BEGIN DATA LISTING

(* ===== verification/Cleanup.v ===== *)
(** * cmd/tool: releasing the mounts, whatever ends the process

A command mounts ESPs and must unmount them however it ends: normally, through
[die], or by a signal. main.go keeps one package variable, [activeCleanup],
under a mutex; the command's deferred call, [die] and the signal handler's
goroutine all go through [runActiveCleanup]. This file models the two
goroutines as threads over that shared state, with every interleaving, and
proves that no mount is released twice, in which executions all of them are
released, last mounted first, and that the process ends. *)

From Stdlib Require Import ZArith Lia Wellfounded Relation_Operators.
From stdpp Require Import base list relations.
From S2P Require Import Prelude Mirror.
Local Open Scope Z_scope.

Inductive who := Main | Signal.

(** The steps of a function that holds the mutex. [IfActive] is the test of
[activeCleanup] with the call below it: [host.cleanup] runs the members'
cleanups from the last to the first and sets the list to nil. *)
Inductive micro := IfActive | Release (i : nat) | DropCleanups | ClearActive | Register | Unlock.

(** What a goroutine does next. The two functions start by taking the mutex. *)
Inductive stmt :=
| Receive
| Work
| Attach (m : nat)
| WithCleanup
| RunActiveCleanup
| Exit (code : Z).

Record thread := mkThread { busy : list micro; todo : list stmt }.

Record shared := mkShared {
  activeCleanupMu : option who;
  activeCleanup : bool;
  cleanups : list nat;
  attached : list nat;
  released : list nat;
  exited : option (who * Z)
}.

Definition lock (w : who) (sh : shared) : option shared :=
  match activeCleanupMu sh with
  | Some _ => None
  | None => Some (mkShared (Some w) (activeCleanup sh) (cleanups sh) (attached sh) (released sh) (exited sh))
  end.

(** [h.cleanup]: [for i := len(h.cleanups) - 1; i >= 0; i--]. *)
Definition host_cleanup (sh : shared) : list micro :=
  (Release <$> rev (seq 0 (length (cleanups sh)))) ++ [DropCleanups].

Definition run_micro (m : micro) (b : list micro) (sh : shared) : list micro * shared :=
  let '(mkShared mu act cl att rel ex) := sh in
  match m with
  | IfActive => (if act then host_cleanup sh ++ ClearActive :: b else b, sh)
  | Release i => (b, mkShared mu act cl att (rel ++ option_list (cl !! i)) ex)
  | DropCleanups => (b, mkShared mu act [] att rel ex)
  | ClearActive => (b, mkShared mu false cl att rel ex)
  | Register => (b, mkShared mu true cl att rel ex)
  | Unlock => (b, mkShared None act cl att rel ex)
  end.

END DATA LISTING

**PROBLEM REQUIREMENTS:**
Word for word, restate the lines above from the line containing "goroutine all go" through the line containing "activeCleanupMu : option who;", with both included and nothing else.

**WORKED SOLUTION:**
goroutine all go through [runActiveCleanup]. This file models the two
goroutines as threads over that shared state, with every interleaving, and
proves that no mount is released twice, in which executions all of them are
released, last mounted first, and that the process ends. *)

From Stdlib Require Import ZArith Lia Wellfounded Relation_Operators.
From stdpp Require Import base list relations.
From S2P Require Import Prelude Mirror.
Local Open Scope Z_scope.

Inductive who := Main | Signal.

(** The steps of a function that holds the mutex. [IfActive] is the test of
[activeCleanup] with the call below it: [host.cleanup] runs the members'
cleanups from the last to the first and sets the list to nil. *)
Inductive micro := IfActive | Release (i : nat) | DropCleanups | ClearActive | Register | Unlock.

(** What a goroutine does next. The two functions start by taking the mutex. *)
Inductive stmt :=
| Receive
| Work
| Attach (m : nat)
| WithCleanup
| RunActiveCleanup
| Exit (code : Z).

Record thread := mkThread { busy : list micro; todo : list stmt }.

Record shared := mkShared {
  activeCleanupMu : option who;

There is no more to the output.